The Eighteenth Brumaire
"The Eighteenth Brumaire of Louis Bonaparte" is an 1852 essay by Karl Marx that describes the 1851 coup of the Second Republic of France by Napoleon Bonaparte's nephew, Louis Bonaparte, eventually Napoleon III. The title of the essay refers the coup by Napoleon Bonaparte in 1799 that led to his eventually becoming emperor. Marx uses the parallels of these two coups as a way to explain his theory of the capitalist state.
"The Eighteenth Brumaire" is a date on the French Revolutionary Calendar that corresponds to November 9, 1799 on the Gregorian Calendar.

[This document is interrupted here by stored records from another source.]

(** [ParkCurrentGuestThread]; [workqueueActive] is
    [GuestWorkqueueActiveForCurrentThread]. *)
Definition ParkCurrentGuestThread (workqueueActive : bool) (k : GuestThreadWaitKind) (addr result : Z)
    (rwType : GuestRwlockWaitType) (rwSeq condSeq mutexSeq : Z) (r : registry) : bool * registry :=
  if workqueueActive then (false, r) else
  match FindGuestThread (guestCurrentThreadId r) true r with
  | None => (false, r)
  | Some i =>
      match guestThreads r !! i with
      | None => (false, r)
      | Some t =>
          if negb (runnable t) then (false, r) else
          let r1 := with_next_sequence (u64 (guestNextWaitSequence r + 1))
            (with_threads (<[i := parked k addr result (guestNextWaitSequence r) rwType rwSeq condSeq mutexSeq t]>
               (guestThreads r)) r) in
          match NextGuestThread r1 with
          | None => (false, with_threads (<[i := unparked t]> (guestThreads r1)) r1)
          | Some _ => (true, with_rotation true r1)
          end
      end
  end.

(** ** Waking *)

Definition CARRY_BIT : Z := 29.

(** Delivering the result of the system call into the saved context. *)
Definition with_result (v : Z) (c : context32) : context32 :=
  {| r0 := v; cpsr := Z.land (cpsr c) (u32_not (Z.shiftl 1 CARRY_BIT)); others := others c |}.

Definition woken (v : Z) (t : GuestThreadContext) : GuestThreadContext :=
  let u := unparked t in
  {| debuggerId := debuggerId u; threadPort := threadPort u;
     retirementFreeAddress := retirementFreeAddress u; retirementFreeSize := retirementFreeSize u;
     saved := if savedValid t then with_result v (saved t) else saved t;
     waitKind := KindNone; waitAddress := 0; wakeResult := 0; waitSequence := 0; mutexSequence := 0;
     conditionSequence := 0; rwlockWaitType := TypeNone; rwlockSequence := 0;
     savedValid := savedValid u; alive := alive u; runnable := true |}.

(** A condition waiter keeps its (unused) rwlock fields and returns zero. *)
Definition woken_condition (t : GuestThreadContext) : GuestThreadContext :=
  {| debuggerId := debuggerId t; threadPort := threadPort t;
     retirementFreeAddress := retirementFreeAddress t; retirementFreeSize := retirementFreeSize t;
     saved := if savedValid t then with_result 0 (saved t) else saved t;
     waitKind := KindNone; waitAddress := 0; wakeResult := 0; waitSequence := 0; mutexSequence := 0;
     conditionSequence := 0; rwlockWaitType := rwlockWaitType t; rwlockSequence := rwlockSequence t;
     savedValid := savedValid t; alive := alive t; runnable := true |}.

(** The scan for the longest waiting thread that satisfies [p]. *)
Definition select_oldest (p : GuestThreadContext -> bool) (l : list GuestThreadContext)
    : option (nat * GuestThreadContext) :=
  foldl (fun selected it =>
    if p (snd it) then match selected with
                       | None => Some it
                       | Some s => if waitSequence (snd it) <? waitSequence (snd s) then Some it else Some s
                       end
    else selected) None (imap pair l).

(** The selection loop; each turn makes one thread runnable, so the number of
    threads is enough fuel. *)
Fixpoint wake_loop (fuel : nat) (p : GuestThreadContext -> bool)
    (f : GuestThreadContext -> GuestThreadContext) (one : bool) (l : list GuestThreadContext) (count : Z)
    : list GuestThreadContext * Z :=
  match fuel with
  | O => (l, count)
  | S fuel' =>
      match select_oldest p l with
      | None => (l, count)
      | Some (i, t) =>
          let l' := <[i := f t]> l in
          if one then (l', count + 1) else wake_loop fuel' p f one l' (count + 1)
      end
  end.

Definition wake (p : GuestThreadContext -> bool) (f : GuestThreadContext -> GuestThreadContext) (one : bool)
    (r : registry) : Z * registry :=
  let '(l, n) := wake_loop (S (length (guestThreads r))) p f one (guestThreads r) 0 in
  (n, with_threads l r).

Definition waits (k : GuestThreadWaitKind) (addr : Z) (t : GuestThreadContext) : bool :=
  alive t && negb (runnable t) && bool_decide (waitKind t = k) && (waitAddress t =? addr).

Definition is_target (target : Z) (t : GuestThreadContext) : bool :=
  negb (MACH_PORT_VALID target && negb (threadPort t =? target)).

(** [WakeGuestThreads], [WakeGuestMutexThread], [WakeGuestConditionThreads]. *)
Definition WakeGuestThreads (k : GuestThreadWaitKind) (addr : Z) (wakeAll : bool) (target : Z)
    : registry -> Z * registry :=
  wake (fun t => waits k addr t && is_target target t) (fun t => woken (wakeResult t) t)
    (negb wakeAll || MACH_PORT_VALID target).

Definition WakeGuestMutexThread (addr targetSequence : Z) (firstFit : bool) : registry -> Z * registry :=
  wake (fun t => waits Mutex addr t && negb (negb firstFit && negb (mutexSequence t =? targetSequence)))
    (fun t => woken (wakeResult t) t) true.

Definition WakeGuestConditionThreads (addr throughSequence : Z) (wakeAll : bool) (target : Z)
    : registry -> Z * registry :=
  wake (fun t => waits Condition addr t &&
                 GuestPsynchSequenceLowerOrEqual (conditionSequence t) throughSequence && is_target target t)
    woken_condition (negb wakeAll || MACH_PORT_VALID target).

(** [GrantCooperativeGuestRwlockThreads]: the update word and the number woken.
    A candidate's identity is its index. *)
Definition coop_candidates (addr : Z) (l : list GuestThreadContext) : list rw_candidate :=
  (fun it => {| rc_id := Z.of_nat (fst it); rc_type := rwlockWaitType (snd it);
                rc_sequence := rwlockSequence (snd it) |}) <$>
  List.filter (fun it => waits Rwlock addr (snd it) && negb (bool_decide (rwlockWaitType (snd it) = TypeNone)))
    (imap pair l).

Definition GrantCooperativeGuestRwlockThreads (addr : Z) (r : registry) : Z * Z * registry :=
  let candidates := coop_candidates addr (guestThreads r) in
  if bool_decide (candidates = []) then (0, 0, r) else
  let granted := granted_set candidates in
  let update := grant_update granted candidates in
  (update, Z.of_nat (length granted),
   with_threads (foldl (fun l c => alter (woken update) (Z.to_nat (rc_id c)) l) (guestThreads r) granted) r).

(** ** Switching *)

(** [GuestThreadRequestRotation]; [blocked] is the early return (native thread,
    single stepping, workqueue activity). *)
Definition LiveGuestThreadCount (r : registry) : Z :=
  Z.of_nat (length (List.filter alive (guestThreads r))).

Definition GuestThreadRequestRotation (blocked : bool) (r : registry) : registry :=
  if blocked || guestThreadCurrentRetiring r || (LiveGuestThreadCount r <=? 1) then r
  else with_rotation (bool_decide (is_Some (NextGuestThread r))) r.

(** [GuestThreadYieldBeforeBlocking]. *)
Definition GuestThreadYieldBeforeBlocking (workqueueActive singleStepping : bool) (r : registry)
    : bool * registry :=
  if workqueueActive || negb (bool_decide (is_Some (NextGuestThread r))) then (false, r)
  else (true, if singleStepping then r else with_rotation true r).

Definition with_saved (c : context32) (t : GuestThreadContext) : GuestThreadContext :=
  {| debuggerId := debuggerId t; threadPort := threadPort t;
     retirementFreeAddress := retirementFreeAddress t; retirementFreeSize := retirementFreeSize t;
     saved := c; waitKind := waitKind t; waitAddress := waitAddress t; wakeResult := wakeResult t;
     waitSequence := waitSequence t; mutexSequence := mutexSequence t;
     conditionSequence := conditionSequence t; rwlockWaitType := rwlockWaitType t;
     rwlockSequence := rwlockSequence t; savedValid := true; alive := alive t; runnable := runnable t |}.

Definition without_retirement (t : GuestThreadContext) : GuestThreadContext :=
  {| debuggerId := debuggerId t; threadPort := threadPort t;
     retirementFreeAddress := 0; retirementFreeSize := 0;
     saved := saved t; waitKind := waitKind t; waitAddress := waitAddress t; wakeResult := wakeResult t;
     waitSequence := waitSequence t; mutexSequence := mutexSequence t;
     conditionSequence := conditionSequence t; rwlockWaitType := rwlockWaitType t;
     rwlockSequence := rwlockSequence t; savedValid := savedValid t; alive := alive t; runnable := runnable t |}.

(** [HandleGuestThreadTransition]: whether a switch happened and, for a thread
    that retired, the stack range to unmap.  [unable] is a missing JIT or an
    active workqueue. *)
Definition HandleGuestThreadTransition (unable : bool) (r : registry) : bool * option (Z * Z) * registry :=
  if negb (guestThreadRotationRequested r) || unable then (false, None, r) else
  let failed := (false, None,
    {| guestThreads := guestThreads r; guestCurrentThreadId := guestCurrentThreadId r;
       guestThreadRotationRequested := false; guestThreadCurrentRetiring := false;
       guestNextWaitSequence := guestNextWaitSequence r; jit_context := jit_context r |}) in
  match FindGuestThread (guestCurrentThreadId r) false r, NextGuestThread r with
  | Some i, Some j =>
      match guestThreads r !! i, guestThreads r !! j with
      | Some current, Some next =>
          if negb (savedValid next) then failed else
          let retiring := guestThreadCurrentRetiring r in
          let free := if retiring && negb (retirementFreeAddress current =? 0) &&
                         negb (retirementFreeSize current =? 0)
                      then Some (retirementFreeAddress current, retirementFreeSize current) else None in
          (true, free,
           {| guestThreads := <[i := if retiring then without_retirement current
                                     else with_saved (jit_context r) current]> (guestThreads r);
              guestCurrentThreadId := debuggerId next; guestThreadRotationRequested := false;
              guestThreadCurrentRetiring := false; guestNextWaitSequence := guestNextWaitSequence r;
              jit_context := saved next |})
      | _, _ => failed
      end
  | _, _ => failed
  end.
(* ===== verification/PsynchCalls.v ===== *)
(** The synchronisation system calls as a whole
    (src/HostFrameworks/LC32/dynarmic_psynch.cpp): each dispatches on whether
    the calling guest thread is native or cooperative and uses the native
    waiters (Psynch.v) or the cooperative registry (CoopThreads.v). *)

From S2P Require Import Prelude.
From S2P Require Import GuestMemory.
From S2P Require Import Psynch.
From S2P Require Import PsynchWake.
From S2P Require Import PsynchRun.
From S2P Require Import CoopThreads.
From S2P Require Import CoopProps.
From stdpp Require Import base gmap list fin_maps list_numbers.
From Stdlib Require Import ZArith Lia.
Open Scope Z_scope.

Import Psynch CoopThreads.CoopThreads.

(** Both sides; [guestNextWaitSequence] is one counter, kept equal in both. *)
Record world := { native_side : psynch; coop_side : registry }.

Definition with_native (s : psynch) (w : world) : world :=
  {| native_side := s;
     coop_side := with_next_sequence (Psynch.guestNextWaitSequence s) (coop_side w) |}.
Definition with_coop (r : registry) (w : world) : world :=
  {| native_side := with_nextSequence (guestNextWaitSequence r) (native_side w); coop_side := r |}.

(** Who calls: [NativeGuestThreadIsCurrent], the identity and port of its native
    waiter, and [GuestWorkqueueActiveForCurrentThread]. *)
Record caller := { is_native : bool; self : Z; port : Z; workqueue_active : bool }.

(** Parking as the cooperative calls use it. *)
Definition park (c : caller) (k : GuestThreadWaitKind) (addr result : Z) (rwType : GuestRwlockWaitType)
    (rwSeq condSeq mutexSeq : Z) (w : world) : option sysret * world :=
  let '(ok, r) := ParkCurrentGuestThread (workqueue_active c) k addr result rwType rwSeq condSeq mutexSeq
                    (coop_side w) in
  (Some (if ok then return_with_carry_direct 0 false else return_with_carry_direct EINTR true), with_coop r w).

Definition lift (w : world) (r : option sysret * psynch) : option sysret * world :=
  (fst r, with_native (snd r) w).
Definition lift_call (w : world) (r : sysret * psynch) : option sysret * world :=
  (Some (fst r), with_native (snd r) w).

(** [GuestPsynchMutexWait]. *)
Definition GuestPsynchMutexWait (c : caller) (mutex mgen ugen flags : Z) (w : world) : option sysret * world :=
  if is_native c then lift w (NativeMutexWait (self c) (port c) mutex mgen flags (native_side w)) else
  let '(consumed, s) := ConsumeGuestMutexPrepost mutex (count_part mgen) (GuestPsynchMutexIsFirstFit flags)
                          (native_side w) in
  if consumed then (Some (return_with_carry_direct (mutex_wake_result mgen) false), with_native s w)
  else park c Mutex mutex (mutex_wake_result mgen) TypeNone 0 0 (count_part mgen) w.

(** [GuestPsynchMutexDrop]. *)
Definition GuestPsynchMutexDrop (c : caller) (mutex mgen ugen flags : Z) (w : world) : option sysret * world :=
  if is_native c then lift_call w (NativeMutexDrop mutex mgen ugen flags (native_side w)) else
  let target := mutex_drop_target mgen ugen flags in
  let '(n, r) := WakeGuestMutexThread mutex target (GuestPsynchMutexIsFirstFit flags) (coop_side w) in
  let w1 := with_coop r w in
  (Some (return_with_carry_direct 0 false),
   if n =? 0 then with_native (RecordGuestMutexPrepost mutex target (native_side w1)) w1 else w1).

Definition timeout_error (condSeq condSSeq : Z) : Z :=
  if GuestPsynchSequenceDistance condSeq condSSeq <=? 1 then Z.lor ETIMEDOUT 0x100 else ETIMEDOUT.

(** [GuestPsynchConditionWait]. *)
Definition GuestPsynchConditionWait (c : caller) (condition condSeq condSSeq mutex mutexMgen mutexUgen flags
    timeoutSeconds timeoutNanoseconds : Z) (w : world) : option sysret * world :=
  let w1 := if negb (mutex =? 0) then snd (GuestPsynchMutexDrop c mutex mutexMgen mutexUgen flags w) else w in
  if is_native c then
    lift w1 (WaitNativeGuestThread (new_waiter (self c) (port c) Condition condition 0 0 TypeNone 0 condSeq)
               false 0 timeoutSeconds timeoutNanoseconds (native_side w1)) else
  let '(consumed, s) := ConsumeGuestConditionPrepost condition condSeq (native_side w1) in
  if consumed then (Some (return_with_carry_direct GuestPsynchCountIncrement false), with_native s w1) else
  if negb (timeoutSeconds =? 0) || has_flag timeoutNanoseconds 0x3fffffff
  then (Some (return_with_carry_direct (timeout_error condSeq condSSeq) true), w1)
  else park c Condition condition 0 TypeNone 0 condSeq 0 w1.

(** [GuestPsynchConditionSignal]. *)
Definition GuestPsynchConditionSignal (c : caller) (condition condSeq condSSeq target : Z) (broadcast : bool)
    (w : world) : option sysret * world :=
  if is_native c
  then lift_call w (NativeConditionSignal condition condSeq condSSeq target broadcast (native_side w)) else
  let through := count_part condSeq in
  let outstanding := GuestPsynchSequenceDistance condSeq condSSeq in
  let '(n, r) := WakeGuestConditionThreads condition through broadcast target (coop_side w) in
  let w1 := with_coop r w in
  if MACH_PORT_VALID target && (n =? 0) then (Some (return_with_carry_direct ESRCH true), w1) else
  let missing := if n <? outstanding then outstanding - n else 0 in
  let '(hasPrepost, w2) :=
    if MACH_PORT_VALID target then (false, w1) else
    if broadcast then
      (negb (missing =? 0),
       with_native (RecordGuestConditionBroadcastPrepost condition through missing (native_side w1)) w1)
    else if n =? 0 then
      (true, with_native (RecordGuestConditionSignalPrepost condition through (native_side w1)) w1)
    else (false, w1) in
  (Some (return_with_carry_direct (condition_update outstanding n hasPrepost) false), w2).

(** [GuestPsynchRwWait] and [GuestPsynchRwUnlock]. *)
Definition GuestPsynchRwWait (c : caller) (rwlock lgen rwSequence : Z) (write : bool) (w : world)
    : option sysret * world :=
  if is_native c then lift w (NativeRwWait (self c) (port c) rwlock lgen rwSequence write (native_side w))
  else park c Rwlock rwlock 0 (if write then Write else Read) lgen 0 0 w.

Definition GuestPsynchRwUnlock (c : caller) (rwlock lgen ugen rwSequence : Z) (w : world)
    : option sysret * world :=
  if is_native c then lift_call w (NativeRwUnlock rwlock lgen ugen rwSequence (native_side w)) else
  let '(update, n, r) := GrantCooperativeGuestRwlockThreads rwlock (coop_side w) in
  (Some (return_with_carry_direct (if n =? 0 then lgen else update) false), with_coop r w).

(** [GuestUlockTargetThreadExists]; [workqueuePort] is [guestWorkqueueThreadPort]. *)
Definition GuestUlockTargetThreadExists (workqueuePort : Z) (r : registry) (target : Z) : bool :=
  MACH_PORT_VALID target &&
  ((target =? workqueuePort) ||
   existsb (fun t => alive t && (threadPort t =? target)) (guestThreads r)).

(** [GuestUlockWait] and [GuestUlockWake]. *)
Definition GuestUlockWait (c : caller) (operation addr val timeout : Z) (v : vm) (w : world)
    : option sysret * world :=
  if is_native c then lift w (NativeUlockWait (self c) (port c) operation addr val v (native_side w)) else
  let opcode := ulock_opcode operation in
  let flags := ulock_flags operation in
  if negb (GuestUlockOpcodeValid opcode) || has_flag flags (u32_not GuestUlfWaitMask)
  then (Some (GuestUlockReturn EINVAL flags 0), w) else
  match ReadGuestUlockWord v addr with
  | inr e => (Some (GuestUlockReturn e flags 0), w)
  | inl current =>
      if negb (current =? val) then (Some (GuestUlockReturn 0 flags 0), w) else
      if negb (timeout =? 0) then (Some (GuestUlockReturn ETIMEDOUT flags 0), w) else
      let '(ok, r) := ParkCurrentGuestThread (workqueue_active c) Ulock addr 0 TypeNone 0 0 0 (coop_side w) in
      (Some (GuestUlockReturn (if ok then 0 else EINTR) flags 0), with_coop r w)
  end.

Definition GuestUlockWake (c : caller) (operation addr wakeValue workqueuePort : Z) (w : world)
    : option sysret * world :=
  let flags := ulock_flags operation in
  let targetExists := GuestUlockTargetThreadExists workqueuePort (coop_side w) in
  if is_native c
  then lift_call w (NativeUlockWake operation addr wakeValue targetExists (native_side w)) else
  if ulock_wake_invalid operation addr then (Some (GuestUlockReturn EINVAL flags 0), w) else
  let targetWake := has_flag flags GuestUlfWakeThread in
  let target := u32 wakeValue in
  if targetWake && negb (targetExists target) then (Some (GuestUlockReturn ESRCH flags 0), w) else
  let '(n, r) := WakeGuestThreads Ulock addr (has_flag flags GuestUlfWakeAll)
                   (if targetWake then target else MACH_PORT_NULL) (coop_side w) in
  (Some (GuestUlockReturn (if n =? 0 then if targetWake then EALREADY else ENOENT else 0) flags 0), with_coop r w).

(** ** The cooperative handoff *)

Lemma record_then_consume addr seq l :
  consume_mutex addr seq false (record_mutex addr seq l) <> None.
Proof.
  induction l as [|p l IH]; cbn [record_mutex].
  - cbn. by rewrite !Z.eqb_refl.
  - destruct ((mp_address p =? addr) && (mp_sequence p =? seq))%bool eqn:E; cbn [consume_mutex mp_address mp_sequence].
    + apply andb_true_iff in E as [-> ->]. cbn. done.
    + destruct (_ || _)%bool; [|done]. by destruct (consume_mutex addr seq false (record_mutex addr seq l)).
Qed.

(** A cooperative fair-share drop reaches its successor.  Either the thread
    that waits for exactly the dropped generation becomes runnable with its
    wake result in register 0, or no such thread is parked and the grant is
    recorded, so that the wait with that generation returns at once instead of
    parking. *)
Theorem cooperative_handoff c mutex mgen ugen flags w :
  is_native c = false -> GuestPsynchMutexIsFirstFit flags = false ->
  let target := mutex_drop_target mgen ugen flags in
  let w' := snd (GuestPsynchMutexDrop c mutex mgen ugen flags w) in
  (exists i t, guestThreads (coop_side w) !! i = Some t /\ waits Mutex mutex t = true /\
     CoopThreads.mutexSequence t = target /\
     guestThreads (coop_side w') !! i = Some (woken (CoopThreads.wakeResult t) t)) \/
  ((forall t, t ∈ guestThreads (coop_side w) -> waits Mutex mutex t = true -> CoopThreads.mutexSequence t <> target) /\
   fst (GuestPsynchMutexWait c mutex target ugen flags w') =
     Some (return_with_carry_direct (mutex_wake_result target) false)).
Proof.
  intros Hc Hff target w'. unfold w', GuestPsynchMutexDrop. rewrite Hc. fold target. rewrite Hff.
  unfold WakeGuestMutexThread. rewrite wake_spec by (intros t; unfold waits; cbn; by rewrite andb_false_r).
  pose proof (CoopProps.coop_select_oldest_spec
    (fun t => waits Mutex mutex t && negb (negb false && negb (CoopThreads.mutexSequence t =? target)))
    (guestThreads (coop_side w))) as Hs.
  destruct (CoopThreads.select_oldest _ _) as [[i t]|].
  - left. destruct Hs as (Hi & Hp & _). apply andb_true_iff in Hp as [Hw Hq]. cbn in Hq.
    apply negb_true_iff, negb_false_iff in Hq. zb. exists i, t. split_and!; try done. cbn.
    apply list_lookup_insert_eq. by eapply lookup_lt_Some.
  - right. split.
    + intros t Ht Hw Heq. specialize (Hs t Ht). cbn in Hs. by rewrite Hw, Heq, Z.eqb_refl in Hs.
    + cbn [snd fst Z.eqb]. unfold GuestPsynchMutexWait. rewrite Hc, Hff. unfold ConsumeGuestMutexPrepost.
      cbn [native_side with_native RecordGuestMutexPrepost guestMutexPreposts with_mutexPreposts].
      rewrite count_part_idem.
      match goal with |- context [consume_mutex ?a ?b ?f (record_mutex ?a ?b ?l)] =>
        pose proof (record_then_consume a b l) as Hr; by destruct (consume_mutex a b f (record_mutex a b l)) end.
Qed.

(** The parked thread of the example registry waits for generation 0. *)
Lemma cooperative_handoff_witness :
  let c := {| is_native := false; self := 0; port := 0; workqueue_active := false |} in
  let w := {| native_side := initial; coop_side := demo_registry |} in
  mutex_drop_target 0 0xffffff00 0 = 0 /\
  exists i t, guestThreads (coop_side w) !! i = Some t /\
    guestThreads (coop_side (snd (GuestPsynchMutexDrop c 0x1000 0 0xffffff00 0 w))) !! i =
      Some (woken (CoopThreads.wakeResult t) t).
Proof.
  intros c w. split; [reflexivity|].
  destruct (cooperative_handoff c 0x1000 0 0xffffff00 0 w eq_refl eq_refl) as [(i & t & H1 & _ & _ & H2)|[H _]].
  - exists i, t. split; [exact H1|exact H2].
  - exfalso. apply (H (demo_thread 3 false)); [right; left|reflexivity|reflexivity].
Defined.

In some contemporary popular writings, the "Eighteenth Brumaire" appears as an obscure essay, read and known only by academics, such as the snarky New York Times review of academic books on "The Sopranos" in the first quote in the "How It's Used" section below. Or, “Then there is the sheer intellectual candlepower of the article itself. It was written by a person knowledgeable about Communism and in command of a forceful polemical style. Many have noted that the article includes several arcane references. In one place, for example, it refers to the '18th of Brumaire,' saying that Mr. Gorbachev might 'be his own Bonaparte.' The reference, well-known to those few people who have read Karl Marx's journalistic essay 'The 18th Brumaire of Louis Napoleon Bonaparte,' was to the day in 1851 when the Second French Republic was overthrown in a coup d'etat by Napoleon Bonaparte's nephew, Napoleon III. [NOTE: Ironically, this is incorrect—proving either how "arcane" the essay is, or how poor a knowledge of history the writer (who has a Harvard education) and editors of The Times have—and The Times published a correction on February 8, 1990: "An article on Jan. 12 about the authorship of an article that appeared in the quarterly Daedalus under the pseudonym Z referred incorrectly to Marx's essay 'The 18th Brumaire of Louis Napoleon Bonaparte.' The title of the essay is the date in the French Revolutionary calendar on which Napoleon seized power in France in 1799, not the date in 1851 when his nephew Louis Napoleon Bonaparte overthrew the Second French Republic. Marx was using the former as a sarcastic allusion to the latter."]”—Richard Bernstein, “A Scholarly Mystery: 'Z' Writes Darkly of Communism, but Who Is 'Z'?” The New York Times, January 12, 1990.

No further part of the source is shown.